It’s 3.15 pm on the first Tuesday in November 2024.
‘I’ve just missed the Melbourne Cup’ … I think, arising from an early afternoon siesta… Sleepily walking to the kitchen to make a coffee, I find myself reflecting on times when ‘the Melbourne Cup’ was an event, rather than as currently, a non-event, in my life…
It’s the early 1960’s, and I’m in mid-teens, studying at Malvern Girls Secondary School. I often stay with my grandparents, who live a short #3 tram ride away along Balaclava Road. My grandfather, Jack Devitt’s, hobby is intensively study of the form guide of the Melbourne ‘Sun’, with many hours spent perusing it and listening to the races on the brown, Bakelite radio, in the dining room. Genetically linked to a family of horse-trainers and jockeys, it is a family story that ‘racing is in his blood’. He encourages me to follow Galilee – he has great respect for trainer Bart Cummings who employs his cousin’s son Johnny Miller to ride Galilee. An occasion when I placed a bet and won!
My grandfather’s gambling is the only bone of contention between my grandparents. I notice that he diplomatically waits for my grandmother to leave for croquet at Caulfield Park before catching the next tram along Balaclava Road to the Caulfield Racecourse. I also notice he is at home before she returns! My brother tells a wonderful story of visiting our grandfather in hospital not long before he died, and Poppa quietly whispering in his ear to “keep an eye on Galilee” in the Melbourne Cup.
Fast forward to 1982. I’m teaching at Kamloops Senior High School, British Columbia, on teacher exchange. It’s nearing November, I’ll soon be returning to Australia, when I have a brain wave. I’ll have a Melbourne Cup party. Canadians have a way of observing all sorts of occasions, often surprising me when going to the supermarket at checkout operators dressed in a costume to mark yet another occasion – St Patrick’s Day, Halloween, all sorts of days. Keen to repay generous hospitality I’ve received it dawns on me that having a Melbourne Cup celebration on Cup Day could be “just the thing”. I send out invitations, explain the dress code, contact friends in Australia for the entries, jockeys and odds. Buying Australian themed prizes and putting the horse’s names in a hat, I invite guests to choose a horse as they arrive. At 3pm Australian Eastern Standard Time, the phone rings. With a microphone trained at our end of the line, the excitement and escalating cadence of the call transmits to the room. It becomes clear who has won, prizes are distributed, the champagne flows!

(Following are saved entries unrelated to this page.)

(** ** Lemmas: whole lookups *)

Lemma left_below_all recs v :
  left_below recs v (Z.of_nat (length recs)) <-> Forall (fun p => hval (hash p) < v) recs.
Proof.
  rewrite Forall_lookup. split; intros H i p Hi; [apply (H i p Hi)|intros _; by eapply H].
  apply lookup_lt_Some in Hi. lia.
Qed.

Lemma log2_above x : 0 <= x -> x < 2 ^ Z.of_nat (Z.to_nat (Z.log2 x) + 1).
Proof.
  intros Hx. rewrite Nat2Z.inj_add, Z2Nat.id by apply Z.log2_nonneg.
  destruct (decide (x = 0)) as [->|]; [done|]. pose proof (Z.log2_spec x). change (Z.of_nat 1) with 1. lia.
Qed.

(** [bs_loop_spec] with the fuel [binsearch] gives the loop. *)
Lemma bs_search recs h f a b nReads :
  lookup_file recs -> Hash_wf h -> readable recs f ->
  0 <= a <= b -> b <= Z.of_nat (length recs) ->
  left_below recs (hval h) a -> right_above recs (hval h) b ->
  (b = Z.of_nat (length recs) -> a = 0) ->
  exists q n f',
    bs_loop (bs_fuel (PHC_size * a) (PHC_size * b)) h f PHC_default (PHC_size * a) (PHC_size * b)
      nReads = Some (q, n, f') /\
    answers recs (hval h) q /\ n <= nReads + Z.log2 (b - a + 1) + 1 /\
    (~ Forall (fun p => hval (hash p) < hval h) recs -> readable recs f').
Proof.
  intros Hf Hh Hr Hab Hb Hl Hra Hcarry.
  assert (0 <= Z.log2 (b - a + 1) <= Z.log2_up (PHC_size * b - PHC_size * a + 1)) as Hlog.
  { split; [apply Z.log2_nonneg|]. etransitivity; [apply Z.le_log2_log2_up|].
    apply Z.log2_up_le_mono. unfold PHC_size. lia. }
  destruct (bs_loop_spec recs Hf h Hh (Z.to_nat (Z.log2 (b - a + 1)) + 1)
    (bs_fuel (PHC_size * a) (PHC_size * b)) f PHC_default a b nReads)
    as (q & n & f' & -> & Ha & Hn & Hrd); try done; try lia.
  - apply log2_above. lia.
  - unfold bs_fuel. lia.
  - intros Hbn. rewrite decide_True by auto. done.
  - do 3 eexists. split; [done|]. split; [done|]. split; [lia|]. by rewrite <- left_below_all.
Qed.

(** An inspector without index over the file of [recs], none of whose reads has failed. *)
Record opened (recs : list PHC) (i : Inspector) : Prop := {
  op_open : mInputOpen i = true;
  op_index : mIndexFile i = None;
  op_size : mFileSize i = PHC_size * Z.of_nat (length recs);
  op_stream : readable recs (mInputFile i) }.

Lemma open_opened recs :
  lookup_file recs ->
  exists i, PasswordInspector (Some (FileEntry (phc_file recs) true)) = Some i /\ opened recs i.
Proof.
  intros Hf. eexists. split; [done|]. pose proof (lf_size _ Hf). split; simpl; try done.
  - rewrite length_phc_file. apply i64_small. unfold PHC_size in *. lia.
  - by exists 0.
Qed.

Lemma binsearch_plain fuel i h :
  mIndexFile i = None ->
  binsearch fuel i h =
  (fun '(phc, n, f) => (phc, n, MkInspector (mInputOpen i) f None (mFileSize i) (mShift i))) <$>
  bs_loop (bs_fuel 0 (mFileSize i)) h (mInputFile i) PHC_default 0 (mFileSize i) 0.
Proof. intros Hi. unfold binsearch. rewrite Hi. by destruct (bs_loop _ _ _ _ _ _ _) as [[[] ?]|]. Qed.

Lemma binsearch_opened recs fuel i h :
  lookup_file recs -> opened recs i -> Hash_wf h ->
  exists q n i', binsearch fuel i h = Some (q, n, i') /\ answers recs (hval h) q /\
    n <= Z.log2 (Z.of_nat (length recs) + 1) + 1 /\
    (~ Forall (fun p => hval (hash p) < hval h) recs -> opened recs i').
Proof.
  intros Hf Hi Hh. rewrite binsearch_plain by apply Hi. rewrite (op_size _ _ Hi).
  destruct (bs_search recs h (mInputFile i) 0 (Z.of_nat (length recs)) 0) as (q & n & f' & Hs & Ha & Hn & Hr);
    try done; try lia; try apply Hi.
  - intros j p _ Hj. lia.
  - intros j p Hj%lookup_lt_Some ?. lia.
  - rewrite Z.mul_0_r in Hs. rewrite Hs. do 3 eexists. split; [done|]. split; [done|].
    split; [by rewrite Z.sub_0_r in Hn|].
    intros Hb. split; simpl; [apply Hi|done|done|auto].
Qed.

A few years later I find myself teaching Year 11 and 12 Economics at Flemington High School, on the grounds of the Flemington Racecourse. A wonderfully diverse school, some of the students and their parents are attached to the racing industry. Instead of arriving tired in the mornings because they’d been ‘up milking’ before school (as I’d experienced in country schools), students arrive tired as they have jobs of various sorts at the Racecourse and rise before dawn.
I teach Year 12 Economics at Flemington High from 1986 to 1989. The lead up to Melbourne cup provided an ideal time for their end of school ‘graduation’ event each year centred around ‘Breakfast with the Stars’, a champagne breakfast enjoyed by people in the racing fraternity keen to see the Melbourne Cup field in their final track work before the big race. The students dress for the occasion, a ‘graduation’ of sorts, the girls wear specially bought or made dresses, with fascinator hats, the boys’ suits. We gathered in the dark at a gap in the fence between the school and the racetrack, passing carefully through it towards a rather mystical experience in which elegant horses pass by as they move towards the track, then thunder past with petite riders, wearing colours allowed for this celebratory practice, skilfully guiding themI Happy Days!
For various reasons my interest in racing wanes completely, although, two decades later, in 2011 while doing family history, I joyously came to know members of my grandfather’s Miller clan who also have a link to Johnny Miller and the story of ‘Galilee’.
A poem my mother wrote about her sister Joyce, a milliner in Caulfield during the 1930’s and 40’s, reminds me again of my family’s links to the Melbourne Cup….
‘Joy Devitt’ for hats…
Kooyong Road, North Caulfield around 1939-1942
My sister Joyce is a milliner
Her talents beyond dispute
Her hats are quite fantastic
All ages she can suit.
She started in a workroom
That’s where she learnt her trade
Then opened her own business
Her fortune to be made.
Her hats were always special
She really had a flare
They were the latest fashion and
Were easy styles to wear.
She gave up many years ago
Now only does a few
May be just for the family, or
when Melbourne Cup is due!
Paula Lee nee Devitt, aged 97.5, October 2010
Oh…. back to the here and now …. I wonder which horse won this year’s Melbourne Cup? …
It seems that ‘Knight’s Choice has won by a nose in a photo finish’!